▶ _WHAT YOU HAVE TO DO_
Copy out each line of the material below that holds the string "while".

▶ _RECORDS TO PROCESS_
────
#[export] Instance FpCommand_enum : IntEnumMod FpCommand :=
  {| names := [ ADDRESS_SET; PASSWORD_SET; PASSWORD_VERIFY; PARAMETERS_SET;
                PARAMETERS_GET; HANDSHAKE;
                IMAGE_CAPTURE; IMAGE_CAPTURE_FREE; IMAGE_CONVERT; IMAGE_UPLOAD;
                IMAGE_DOWNLOAD;
                TEMPLATE_MATCH; TEMPLATE_SEARCH; TEMPLATE_SEARCH_FAST;
                TEMPLATE_CREATE; TEMPLATE_SAVE; TEMPLATE_LOAD; TEMPLATE_UPLOAD;
                TEMPLATE_DOWNLOAD; TEMPLATE_DELETE; TEMPLATE_EMPTY;
                TEMPLATE_COUNT; TEMPLATE_INDEX;
                NOTEPAD_SET; NOTEPAD_GET; GENERATE_RANDOM; BACKLIGHT_ON;
                BACKLIGHT_OFF ];
     value := FpCommand_value |}.

(** Fingerprint buffer IDs. *)
Inductive FpBufferID : Type :=
| BUFFER_1
| BUFFER_2.

Definition FpBufferID_value (b : FpBufferID) : Z :=
  match b with
  | BUFFER_1 => 0x01
  | BUFFER_2 => 0x02
  end.

#[export] Instance FpBufferID_enum : IntEnumMod FpBufferID :=
  {| names := [ BUFFER_1; BUFFER_2 ]; value := FpBufferID_value |}.

(** Fingerprint editable parameters. *)
Inductive FpParameterID : Type :=
| BAUDRATE
| SECURITY
| PACKET_SIZE.

Definition FpParameterID_value (p : FpParameterID) : Z :=
  match p with
  | BAUDRATE => 0x04
  | SECURITY => 0x05
  | PACKET_SIZE => 0x06
  end.

#[export] Instance FpParameterID_enum : IntEnumMod FpParameterID :=
  {| names := [ BAUDRATE; SECURITY; PACKET_SIZE ]; value := FpParameterID_value |}.

(** The classes [FpParameterID.get_type] can return. *)
Inductive ParameterType : Type :=
| Type_FpBaudrate
| Type_FpSecurity
| Type_FpPacketSize.

Inductive get_type_result : Type :=
| Returns (t : ParameterType)
| Raises_not_implemented.   (* ValueError('Parameter type not implemented') *)

(** [FpParameterID.get_type]; [==] on members of an [IntEnum] compares their
    integers. *)
Definition get_type (self : FpParameterID) : get_type_result :=
  if value self =? value BAUDRATE then Returns Type_FpBaudrate
  else if value self =? value SECURITY then Returns Type_FpSecurity
  else if value self =? value PACKET_SIZE then Returns Type_FpPacketSize
  else Raises_not_implemented.

(** ** Response tuples *)

Record FpResponseSet : Type := {
  succ : bool;
  code : FpError
}.

(** [FpResponseMatch(FpResponseSet)]: the inherited fields, then its own. *)
Record FpResponseMatch : Type := {
  match_set : FpResponseSet;
  index : Z;
  score : Z
}.

(** The values a [FpResponseValue] can carry; an image is kept opaque. *)
Inductive ResponseValue : Type :=
| value_none
| value_int (z : Z)
| value_bytes (data : list byte)
| value_image
| value_parameters (p : FpSystemParameters).

(** [FpResponseValue(FpResponseSet)]. *)
Record FpResponseValue : Type := {
  value_set : FpResponseSet;
  response_value : ResponseValue
}.

(** ** The enrollment example ([src/examples/ex_enroll.py])

    The SDK is outside the sources: its replies are the input of the model.
    A reply is [None] when the call raises.  One [Pass] holds what the SDK
    answers during one turn of the [while True] loop; the loop consumes a
    list of them and is [Waiting] when the list is used up. *)

(** The lines the example prints, and the exceptions it raises (which its
    [except] clause prints). *)
Inductive Line : Type :=
| communication_error (c : FpError)   (* 'Error when trying to communicate with the device' *)
| convert_try_again (c : FpError)     (* 'Error when converting fingerprint image (..). Try again!' *)
| bad_image (c : FpError)             (* 'Unable to get a good image of the fingerprint' *)
| already_registered (i : Z)          (* 'Finger already registered on index #..' *)
| no_match_try_again                  (* 'Fingers dont match. Try again!' *)
| no_match                            (* 'Fingers didnt match several times' *)
| template_creation_failed (c : FpError)
| template_store_failed (c : FpError)
| stored (v : ResponseValue)          (* 'Fingerprint stored successfully on index #..' *)
| sdk_exception.                      (* raised inside a call of the SDK *)

Record Pass : Type := {
  captured : bool;   (* both wait_finger_action, image_capture and backlight return *)
  image_convert : option FpResponseSet;
  match_1_n : option FpResponseMatch;
  match_1_1 : option FpResponseMatch
}.

Inductive LoopExit : Type :=
| Waiting (tries : Z) (buffer : FpBufferID)
| Break (buffer : FpBufferID)
| Raised (l : Line).

(** Prepend a printed line to the output of the rest of the run. *)
Definition print {A : Type} (l : Line) (r : list Line * A) : list Line * A :=
  (l :: fst r, snd r).

(** The [while True] loop of [example], from the values of [tries] and
    [buffer] at its head. *)
Fixpoint enroll_loop (tries : Z) (buffer : FpBufferID) (passes : list Pass)
  : list Line * LoopExit :=
  match passes with
  | [] => ([], Waiting tries buffer)
  | r :: rest =>
      if negb (captured r) then ([], Raised sdk_exception)
      else
        match image_convert r with
        | None => ([], Raised sdk_exception)
        | Some recv =>
            if negb (succ recv) then
              let tries := tries + 1 in
              if 3 <=? tries then ([], Raised (bad_image (code recv)))
              else print (convert_try_again (code recv))
                         (enroll_loop tries buffer rest)
            else
              let tries := 0 in
              match buffer with
              | BUFFER_1 =>
                  match match_1_n r with
                  | None => ([], Raised sdk_exception)
                  | Some recv =>
                      if negb (index recv =? -1)
                      then ([], Raised (already_registered (index recv)))
                      else enroll_loop tries BUFFER_2 rest
                  end
              | BUFFER_2 =>
                  match match_1_1 r with
                  | None => ([], Raised sdk_exception)
                  | Some recv =>
                      if negb (succ (match_set recv)) then
                        let tries := tries + 1 in
                        if 3 <=? tries then ([], Raised no_match)
                        else print no_match_try_again
                                   (enroll_loop tries buffer rest)
                      else ([], Break buffer)
                  end
              end
        end
  end.

Record Sdk : Type := {
  password_verify : option FpResponseSet;
  backlight : bool;   (* the first backlight call returns *)
  passes : list Pass;
  template_create : option FpResponseSet;
  template_save : FpBufferID -> option FpResponseValue
}.

Inductive Outcome : Type :=
| Stopped (printed : list Line)    (* the run ended; [finally] stopped the sensor *)
| InLoop (printed : list Line).    (* the loop waits for further replies *)

(** The steps after the loop: create the template, store it. *)
Definition enroll_store (sdk : Sdk) (buffer : FpBufferID) : Line :=
  match template_create sdk with
  | None => sdk_exception
  | Some recv =>
      if negb (succ recv) then template_creation_failed (code recv)
      else
        match template_save sdk buffer with
        | None => sdk_exception
        | Some recv =>
            if negb (succ (value_set recv))
            then template_store_failed (code (value_set recv))
            else stored (response_value recv)
        end
  end.

(** [example(sdk)]: whatever is raised in the [try] block is printed by the
    [except] clause ([sdk.Exception] is taken to derive from [Exception]),
    and [finally] stops the sensor. *)
Definition example (sdk : Sdk) : Outcome :=
  match password_verify sdk with
  | None => Stopped [sdk_exception]
  | Some recv =>
      if negb (succ recv) then Stopped [communication_error (code recv)]
      else if negb (backlight sdk) then Stopped [sdk_exception]
      else
        match enroll_loop 0 BUFFER_1 (passes sdk) with
        | (out, Waiting _ _) => InLoop out
        | (out, Raised l) => Stopped (out ++ [l])
        | (out, Break buffer) => Stopped (out ++ [enroll_store sdk buffer])
        end
  end.

(** The lines of an outcome. *)
Definition printed_lines (o : Outcome) : list Line :=
  match o with
  | Stopped out => out
  | InLoop out => out
  end.

(** Lines the loop prints before it goes round again. *)
Definition retry_line (l : Line) : Prop :=
  (exists c, l = convert_try_again c) \/ l = no_match_try_again.

(** Exceptions the loop can raise. *)
Definition loop_exception (l : Line) : Prop :=
  (exists c, l = bad_image c) \/
  (exists i, l = already_registered i /\ i <> -1) \/
  l = sdk_exception.

(** A pass whose conversion fails: the capture returns and [image_convert]
    answers without success. *)
Definition convert_fails (r : Pass) : Prop :=
  captured r = true /\
  exists recv, image_convert r = Some recv /\ succ recv = false.

(** Sample replies: a pass with a good conversion and no finger found, a pass
    with a good conversion and matching fingers, a pass with a failed
    conversion, a pass with a mismatch; and an SDK for which the enrollment
    succeeds at index 7. *)
Definition reply_ok : FpResponseSet := {| succ := true; code := SUCCESS |}.

Definition pass_first : Pass :=
  {| captured := true;
     image_convert := Some reply_ok;
     match_1_n := Some {| match_set := {| succ := false; code := ERROR_FINGER_NOT_FOUND |};
                          index := -1; score := 0 |};
     match_1_1 := None |}.

Definition pass_second : Pass :=
  {| captured := true;
     image_convert := Some reply_ok;
     match_1_n := None;
     match_1_1 := Some {| match_set := reply_ok; index := 0; score := 80 |} |}.

Definition pass_messy : Pass :=
  {| captured := true;
     image_convert := Some {| succ := false; code := ERROR_IMAGE_MESSY |};
     match_1_n := None;
     match_1_1 := None |}.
────
▶ _TASK OUTPUT_
    answers during one turn of the [while True] loop; the loop consumes a
(** The [while True] loop of [example], from the values of [tries] and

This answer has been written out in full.